There would be many other subjects to be written about these photos, but in this scanty space there is only another thing that we would like to add on their value: the stereoscopic aspect. The two volumes from which these pictures have been taken belong to the publishing work of Otto Schönstein, which cultivated enthusiastically the tridimensional photography and which in the first years of the third decade of twentieth century, quite contemporarily to the political rise of the German National Socialist Party, was seriously thinking about abandoning a certain trade in the textile field to transform his passion in a real job. He officially did this in 1935 founding the company “Raumbild Verlag Otto Schönstein” and publishing, as first volume of a large series, Venice in Stereoscopy, work still unknown in the bibliographies regarding the Serenissima’s ichnography and that includes 100 pages of text and 60 very good stereographs taken by Schönstein himself in 1932 during his honeymoon in Venice.
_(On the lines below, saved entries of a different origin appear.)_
(* ===== verification/SmtpProperties.v ===== *)
(** * What the outbound queue guarantees

    The properties of the queue as a whole, each with a run of the code on
    which its hypotheses hold. *)

From stdpp Require Import base gmap sorting strings numbers list.
From S2P Require Import Prelude Codec Keys KeyTheory Roaring Kv KvModel Batch Commit CommitTheory Read Store Query Blob Smtp SmtpSpool SmtpDsn SmtpSession SmtpDelivery SmtpInbound SmtpLogic SmtpStoreTheory SmtpPartyTheory SmtpSessionTheory SmtpTranscript SmtpDeliveryTheory SmtpInboundTheory SmtpTotal SmtpQueueTheory SmtpSchedule SmtpLiveness SmtpSystem SmtpExample.
Import Smtp Spool Dsn Session Delivery Inbound.
Open Scope Z_scope.
Open Scope queue_scope.

Section properties.
Context {DB Txn BS : Type} `{StoreWriteLaws DB Txn} `{BlobStore BS} `{EnvOk} `{SmtpProto}.
Context `{QueueConfig}.
Context (blake3 : list Z → list Z) (bincode_serialize : Message → list Z).
Context (bincode_deserialize : list Z → result Message).
Implicit Types (w : world DB BS).
Local Abbreviation holds := (holds bincode_serialize).
Local Abbreviation st N := (st N bincode_serialize).
Local Abbreviation queue_step := (queue_step blake3 bincode_serialize bincode_deserialize).
Local Abbreviation try_deliver := (try_deliver blake3 bincode_serialize bincode_deserialize).

(** ** Messages, one at a time *)

(** C10: a message built from what a session collected is well formed: every
    address of the session has exactly one recipient, with its notification
    flags, in the domain of the message that has its name; the domains are
    sorted and distinct and their times are 64-bit numbers. *)
Theorem build_message_typed data from rcpts id w m w' :
  build_message data from rcpts id w = (Some m, w') →
  built (merge_sort address_le rcpts) m ∧ NoDup (d_domain <$> m_domains m) ∧
  m_id m = id ∧ m_return_path m = sa_address from ∧ w_db w' = w_db w.
Proof.
  intros Hb. destruct (steady_run _ _ _ _ _ (build_message_steady data from rcpts id) Hb) as [Hm Hq].
  destruct Hm as (Hbt & Hid & Hrp & _). split_and!; [done| |done..|apply Hq].
  pose proof (bt_names _ _ Hbt) as Hs. clear -Hs.
  induction Hs as [|x l _ IH Hx]; constructor; [|done]. intros Hin. rewrite Forall_forall in Hx.
  exact (bytes_lt_irrefl x (Hx x Hin)).
Qed.

(** C8: a session with a host changes the recipients exactly as the dialogue of
    the session says.  Only recipients of the session's domain without a final
    status are asked for with [RCPT TO], and who is refused gets the reply in
    its status.  The host took the message when the bytes of its blob were
    written and the host then replied, over SMTP 250, over LMTP with a list of
    replies: then the recipients accepted before are delivered, over LMTP each
    delivered or refused by the reply in its place.  When the host did not take
    the message nobody is delivered, and whoever was asked for and keeps its
    status was accepted, or the dialogue was cut short.  Recipients of other
    domains and recipients with a final status are unchanged, the store is
    unchanged, and the domain is completed only when none of its recipients is
    left. *)
Theorem deliver_serves m idx params rs w status rs' w' :
  deliver m idx params rs w = (Some (status, rs'), w') →
  ∃ dialogue caps, w_sent w' = w_sent w ++ dialogue ∧ w_db w' = w_db w ∧
    handled (w_blobs w) m idx params caps dialogue rs rs' ∧
    Forall2 (λ r r', rc_domain_idx r ≠ idx ∨ is_final (rc_status r) = true → r' = r) rs rs' ∧
    (status = Completed tt → ∀ r, r ∈ rs' → rc_domain_idx r = idx → is_final (rc_status r) = true).
Proof.
  intros Hd. destruct (steady_run _ _ _ _ _ (deliver_steady m idx params rs) Hd) as [[_ Hc] Hq].
  destruct (deliver_scribed (w_blobs w) m idx params rs w _ w' eq_refl Hd) as (_ & l & Hl & caps & Hh).
  exists l, caps. split_and!; [done|apply Hq|done|by eapply handled_other|done].
Qed.

(** ** The queue *)

(** C9: the manager's scan of the events finds those that nobody holds a lock
    on and that are due, and of those that are not due only the first, in the
    order of their times. *)
Theorem next_events_exact b q w t :
  holds b q w → queue_ok q →
  StronglySorted event_lt (next_events t (w_db w)) ∧
  ∀ e, e ∈ next_events t (w_db w) ↔
    q_events q !! (l_due e, l_queue_id e) = Some (l_lock_expiry e) ∧ l_lock_expiry e < t ∧
    (l_due e ≤ t ∨
     ∀ due id, is_Some (q_events q !! (due, id)) → t < due →
       (due, id) = (l_due e, l_queue_id e) ∨ l_due e < due ∨ l_due e = due ∧ l_queue_id e < id).
Proof. intros [Hs Hr] Hq. by apply (next_events_spec bincode_serialize b q). Qed.

(** C5: of the attempts at an event that a scan found, one gets the lock: as
    long as the event has that lock, every other attempt that was started from
    the same scan stops, and no scan finds the event before the lock expires. *)
Theorem lock_exclusive b q q2 t ev w1 ev1 w1' w2 r w2' :
  holds b q w1 → queue_ok q → ev ∈ next_events t (w_db w1) →
  t ≤ answer (w_step w1) _ AskNow → answer (w_step w1) _ AskNow + LOCK_EXPIRY < 2 ^ 64 →
  try_lock_event ev w1 = (Some (Some ev1), w1') →
  holds b q2 w2 → queue_ok q2 →
  q_events q2 !! (l_due ev, l_queue_id ev) = Some (l_lock_expiry ev1) →
  try_lock_event ev w2 = (r, w2') →
  r = Some None ∧
  (∀ t' ev', t' ≤ answer (w_step w1) _ AskNow + LOCK_EXPIRY → ev' ∈ next_events t' (w_db w2) →
     (l_due ev', l_queue_id ev') ≠ (l_due ev, l_queue_id ev)).
Proof.
  intros Hh Hq Hscan Hle Hlt Hl1 Hh2 Hq2 Hev2 Hl2.
  apply (next_events_spec bincode_serialize b q) in Hscan as (Hev & Hexp & _); [|apply Hh|apply Hh|done].
  destruct (qk_event q Hq _ _ _ Hev) as (Hd & _ & [m Hm]).
  destruct (qk_message q Hq _ _ Hm) as [Hmid Hok].
  assert (uint_ok 64 (l_queue_id ev)) as Hid by (rewrite <-Hmid; apply Hok).
  apply (try_lock_spec bincode_serialize b q) in Hl1 as (_ & _ & [[? _]|(Heq & _)]); [done| |done..].
  injection Heq as ->. cbn [l_lock_expiry] in *.
  assert (u64_add (answer (w_step w1) Z AskNow) LOCK_EXPIRY = answer (w_step w1) Z AskNow + LOCK_EXPIRY) as Hadd.
  { unfold u64_add. apply wrap_small. pose proof (env_now (w_step w1)). unfold uint_ok, LOCK_EXPIRY in *. lia. }
  rewrite Hadd in *. split.
  - apply (try_lock_spec bincode_serialize b q2) in Hl2 as (_ & _ & [[-> _]|(_ & Hx & _)]); [done| |done..].
    rewrite Hev2 in Hx. injection Hx as Hx. unfold LOCK_EXPIRY in *. lia.
  - intros t' ev' Ht' Hin Heq.
    apply (next_events_spec bincode_serialize b q2) in Hin as (Hx & Hlk & _); [|apply Hh2|apply Hh2|done].
    injection Heq as E1 E2. rewrite E1, E2, Hev2 in Hx. injection Hx as Hx. lia.
Qed.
Many other works followed this one, as for instance: Olympic Games in 1936, The Work Party Congress and Great Germany Congress (for the series “Contemporary History in Stereoscopy”); Vienna: the Kingdom Pearl, German Territories and Images from Wood Life (for the series “World in Stereoscopic Image”) and a series of titles regarding political and historical contemporary events, as Hitler-Mussolini, Führer’s State Visit in Italy, Führer’s Soldiers on Battlefield, Vol.I, Führer’s Soldiers on Battlefield, Vol. II (for the series “Great events in Stereoscopy”), that were precisely the subjects in consequence of which Otto Schönstein had a lot of problems at the end of the war, when he had to defend himself from the accusation of pro-Nazism.
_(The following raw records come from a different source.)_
(** * The code on concrete lists *)

(** C1 (defect).  On a list of 32 equal items, [ls[16]] returns the item and
    leaves a pivot at 16; the next call [ls[1]] partitions the region before
    that pivot, finds the new pivot equal to the pivot at 16, frees the
    latter in [uniq_pivots], and then reads [right->idx] of the freed node:
    the call has no defined result.  This holds for every threshold from 12
    to 16. *)
Theorem get_reads_freed_pivot :
  Forall (fun T =>
            returned (get T 16 (built_state rand_a ones)) = Some (Some 1) /\
            (_ <- get T 16 ;; get T 1) (built_state rand_a ones) = Crash)
         [12; 13; 14; 15; 16].
Proof. repeat constructor; vm_compute; reflexivity. Qed.

(** C3 (as stated, on a concrete list).  [partition] on [5; 3; 7; 1; 9]
    with a comparison that raises for [9 < 3] returns -1 and leaves
    [3; 1; 7; 5; 9]: neither the list before the call nor the list the
    completed partition produces. *)
Lemma partition_failure_is_torn :
  returned (partition Z (picky_lt 9 3) rand_a 0 5 five_state) = Some (-1) /\
  ob_item Z five_torn = [3; 1; 7; 5; 9] /\
  ob_item Z five_torn <> ob_item Z five_state /\
  ob_item Z five_torn
    <> ob_item Z (state_after (partition Z int_lt rand_a 0 5) five_state).
Proof. repeat split; vm_compute; congruence. Qed.

(** C4 (defect).  [ls[20:80]] on the scrambled list, with a comparison that
    raises for [61 < 55].  The two [sort_point] calls of [sort_range] see no
    exception; [quick_sort] on the region between the pivots 43 and 62
    returns -1; [sort_range] nevertheless returns 0, and all the regions
    between the pivots 18 and 81 are marked sorted and merged, although the
    items at 44..61 are not in order: a later [ls[50]] returns 46. *)
Theorem sort_range_ignores_failed_quick_sort :
  let lt := picky_lt 61 55 in
  let s0 := built_state rand_a scrambled in
  let points := (a <- sort_point Z lt int_eq rand_a sort_thresh 20 ;;
                 b <- sort_point Z lt int_eq rand_a sort_thresh 80 ;;
                 ret (a, b)) in
  let range := sort_range Z lt int_eq rand_a sort_thresh 20 80 in
  returned (points s0) = Some (0, 0) /\
  pyerr Z (state_after points s0) = false /\
  returned ((_ <- points ;; quick_sort Z lt rand_a sort_thresh 44 62) s0)
    = Some (-1) /\
  returned (range s0) = Some 0 /\
  pyerr Z (state_after range s0) = true /\
  returned ((_ <- range ;; ls_pivots Z) s0)
    = Some [(-1, 0); (4, 0); (18, 2); (81, 1); (90, 0); (98, 0); (100, 0)] /\
  take 18 (drop 44 (ob_item Z (state_after range s0)))
    = [55; 48; 50; 51; 61; 44; 46; 57; 59; 47; 53; 52; 58; 49; 60; 45; 56; 54] /\
  returned ((_ <- range ;; ls_subscript Z lt int_eq rand_a sort_thresh 50) s0)
    = Some (Some 46).
Proof. repeat split; vm_compute; reflexivity. Qed.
Today examining his works and documents we know about the great conditioning that he had to suffer as publisher from Heinrich Hoffmann, official photographer of the Reich and power-broker of the Party, as well as his sleeping partner in the management of the publishing house, so much that we can deem inevitable for his enterprise the publishing of political propaganda volumes.

In any case and besides the published titles, the whole work of Otto Schönstein essentially proves his impassioned interest towards stereo photographic art, due to whose pursuit he inevitably didn’t renounce to compromises, but always facing the consequences, also with the crash of most of his publishing activities.

Antonello Satta (Translation from Italian to English by Ilaria Manzini)



Each image title is the original.
On the contrary, all the attached texts to images are taken from: Martin Gilbert, The Second World War, A complete History, Herry Holt and Company, Inc., New York, 1989.